WHAT THE TASK ASKS: What is needed here is an exact repetition of the records below, beginning at the line that has "Definition subarray (b" and stopping after the line that has "let n1 := nat_of_ascii c1 in".
### PROVIDED ENTRIES
(* ===== verification/Tar.v ===== *)
(** * Bundle archives

    Models [packages/config-bundle/src/tar.ts] (the canonical USTAR archive, its reader, digests),
    [contentDigest] of [build.ts], [skillContentHash] of [lockfile.ts] and
    [harness/src/config-store.ts] (bundles in Redis under their digest).  A string is the list of
    its UTF-8 bytes; [Buffer]'s [write], [subarray] and [toString] are as Node documents them.
    SHA-256 and gzip are parameters. *)

From S2P Require Import Prelude Base64 JsNumber Prog CpRoutes StableSort.

Local Open Scope Z_scope.

(** ** Buffers *)

Definition NUL : ascii := Ascii.zero.
Definition zeros (n : nat) : bytes := replicate n NUL.

(** [b.write(s, off, len)] *)
Definition write (b s : bytes) (off len : nat) : bytes :=
  let s := take (length b - off) (take len s) in take off b ++ s ++ drop (off + length s) b.

(** An index of [subarray]: from the end when negative. *)
Definition clamp (len i : Z) : Z := if i <? 0 then Z.max 0 (len + i) else Z.min i len.

(** [b.subarray(s, e)] *)
Definition subarray (b : bytes) (s e : Z) : bytes :=
  let len := Z.of_nat (length b) in
  take (Z.to_nat (clamp len e - clamp len s)) (drop (Z.to_nat (clamp len s)) b).

(** [b.indexOf(0)], [None] for -1. *)
Fixpoint index_nul (b : bytes) : option nat :=
  match b with
  | [] => None
  | c :: b' => if bool_decide (c = NUL) then Some O else S <$> index_nul b'
  end.

(** [b.toString('utf8')]: every ill-formed sequence becomes U+FFFD, as many bytes at a time as
    are the start of a character. *)
Definition FFFD : bytes := ascii_of_nat <$> [239; 191; 189]%nat.

Fixpoint to_utf8 (b : bytes) : bytes :=
  match b with
  | [] => []
  | c :: b1 =>
      let n := nat_of_ascii c in
      if (n <? 128)%nat then c :: to_utf8 b1
      else match b1 with
           | [] => FFFD
           | c1 :: b2 =>
               let n1 := nat_of_ascii c1 in
               if lead2 n && cont n1 then c :: c1 :: to_utf8 b2
               else if lead3 n n1 || lead4 n n1 then
                 match b2 with
                 | [] => FFFD
                 | c2 :: b3 =>
                     if negb (cont (nat_of_ascii c2)) then FFFD ++ to_utf8 b2
                     else if lead3 n n1 then c :: c1 :: c2 :: to_utf8 b3
                     else match b3 with
                          | [] => FFFD
                          | c3 :: b4 => if cont (nat_of_ascii c3) then c :: c1 :: c2 :: c3 :: to_utf8 b4 else FFFD ++ to_utf8 b3
                          end
                 end
               else FFFD ++ to_utf8 b1
           end
  end.

(** ** Writing an archive *)

Definition BLOCK : nat := 512.
Definition MAX_USTAR_PATH : Z := 255.

Record TarEntry := mkEntry { path : bytes; content : bytes; mode : option Z }.

(** [n.toString(8)] of a non-negative integer. *)
Fixpoint octal_fuel (fuel : nat) (n : Z) : bytes :=
  match fuel with
  | O => []
  | S f => if n <? 8 then [digit_char n] else octal_fuel f (n / 8) ++ [digit_char (n mod 8)]
  end.
Definition octal (n : Z) : bytes := octal_fuel (S (Z.to_nat (Z.log2 n))) n.

(** [s.padStart(len, '0')] *)
Definition padStart (s : bytes) (len : nat) : bytes := replicate (len - length s) "0"%char ++ s.

Definition writeOctal (b : bytes) (n : Z) (off len : nat) : bytes :=
  write b (padStart (octal n) (len - 1) ++ [NUL]) off len.

(** The split points, [pre] what is before them. *)
Fixpoint ustar_split (pre p : bytes) : option (bytes * bytes) :=
  match p with
  | [] => None
  | c :: p' =>
      if bool_decide (c = "/"%char) && (length pre <=? 155)%nat && (length p' <=? 100)%nat then Some (p', pre)
      else ustar_split (pre ++ [c]) p'
  end.

(** [(name, prefix)] *)
Definition splitUstarPath (p : bytes) : result string (bytes * bytes) :=
  if (length p <=? 100)%nat then Ok (p, [])
  else match ustar_split [] p with
       | Some np => Ok np
       | None => Throw ("path too long for USTAR (max 255 with a '/' split point): " +:+ string_of p)
       end.

Definition byte_sum (b : bytes) : Z := foldr (fun c s => Z.of_nat (nat_of_ascii c) + s) 0 b.

Definition header (p : bytes) (size mode : Z) : result string bytes :=
  try np <- splitUstarPath p;
  let h := zeros BLOCK in
  let h := write h np.1 0 100 in
  let h := writeOctal h (Z.land mode 4095) 100 8 in
  let h := writeOctal h 0 108 8 in
  let h := writeOctal h 0 116 8 in
  let h := writeOctal h size 124 12 in
  let h := writeOctal h 0 136 12 in
  let h := write h (bytes_of "        ") 148 8 in
  let h := write h (bytes_of "0") 156 1 in
  let h := write h (bytes_of "ustar" ++ [NUL]) 257 6 in
  let h := write h (bytes_of "00") 263 2 in
  let h := write h np.2 345 155 in
  Ok (write h (padStart (octal (byte_sum h)) 6 ++ [NUL] ++ bytes_of " ") 148 8).

Definition path_le (a b : TarEntry) : bool := bytes_le (path a) (path b).

Definition pad (n : nat) : nat := ((BLOCK - n mod BLOCK) mod BLOCK)%nat.

Fixpoint tar_parts (es : list TarEntry) : result string bytes :=
  match es with
  | [] => Ok []
  | e :: es =>
      try h <- header (path e) (Z.of_nat (length (content e))) (default 420 (mode e));
      try rest <- tar_parts es;
      Ok (h ++ content e ++ zeros (pad (length (content e))) ++ rest)
  end.

Definition canonicalTar (entries : list TarEntry) : result string bytes :=
  try parts <- tar_parts (sort path_le entries);
  Ok (parts ++ zeros (BLOCK * 2)).

(** ** Reading it back *)

(** The longest prefix of octal digits. *)
Fixpoint octal_digits (s : bytes) : list Z :=
  match s with
  | c :: s' => match digit_val 8 c with Some v => v :: octal_digits s' | None => [] end
  | [] => []
  end.

Definition octal_value (s : bytes) : option Z :=
  match octal_digits s with [] => None | ds => Some (foldl (fun a v => a * 8 + v) 0 ds) end.

(** [trim], whose characters beyond ASCII take two or three bytes, at the start of a string; what
    [parseInt] reads does not depend on the spaces that end one. *)
Definition ws3 (a b c : nat) : bool :=
  ((a =? 225) && (b =? 154) && (c =? 128)
   || (a =? 226) && (b =? 128) && ((128 <=? c) && (c <=? 138) || (c =? 168) || (c =? 169) || (c =? 175))
   || (a =? 226) && (b =? 129) && (c =? 159)
   || (a =? 227) && (b =? 128) && (c =? 128)
   || (a =? 239) && (b =? 187) && (c =? 191))%nat.

Fixpoint trim_utf8 (s : bytes) : bytes :=
  match s with
  | [] => []
  | c :: s1 =>
      let n := nat_of_ascii c in
      if ((9 <=? n) && (n <=? 13) || (n =? 32))%nat then trim_utf8 s1
      else match s1 with
           | [] => s
           | c1 :: s2 =>
               if ((n =? 194) && (nat_of_ascii c1 =? 160))%nat then trim_utf8 s2
               else match s2 with
                    | [] => s
                    | c2 :: s3 => if ws3 n (nat_of_ascii c1) (nat_of_ascii c2) then trim_utf8 s3 else s
                    end
           end
  end.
######
FINAL ANSWER:
Definition subarray (b : bytes) (s e : Z) : bytes :=
  let len := Z.of_nat (length b) in
  take (Z.to_nat (clamp len e - clamp len s)) (drop (Z.to_nat (clamp len s)) b).

(** [b.indexOf(0)], [None] for -1. *)
Fixpoint index_nul (b : bytes) : option nat :=
  match b with
  | [] => None
  | c :: b' => if bool_decide (c = NUL) then Some O else S <$> index_nul b'
  end.

(** [b.toString('utf8')]: every ill-formed sequence becomes U+FFFD, as many bytes at a time as
    are the start of a character. *)
Definition FFFD : bytes := ascii_of_nat <$> [239; 191; 189]%nat.

Fixpoint to_utf8 (b : bytes) : bytes :=
  match b with
  | [] => []
  | c :: b1 =>
      let n := nat_of_ascii c in
      if (n <? 128)%nat then c :: to_utf8 b1
      else match b1 with
           | [] => FFFD
           | c1 :: b2 =>
               let n1 := nat_of_ascii c1 in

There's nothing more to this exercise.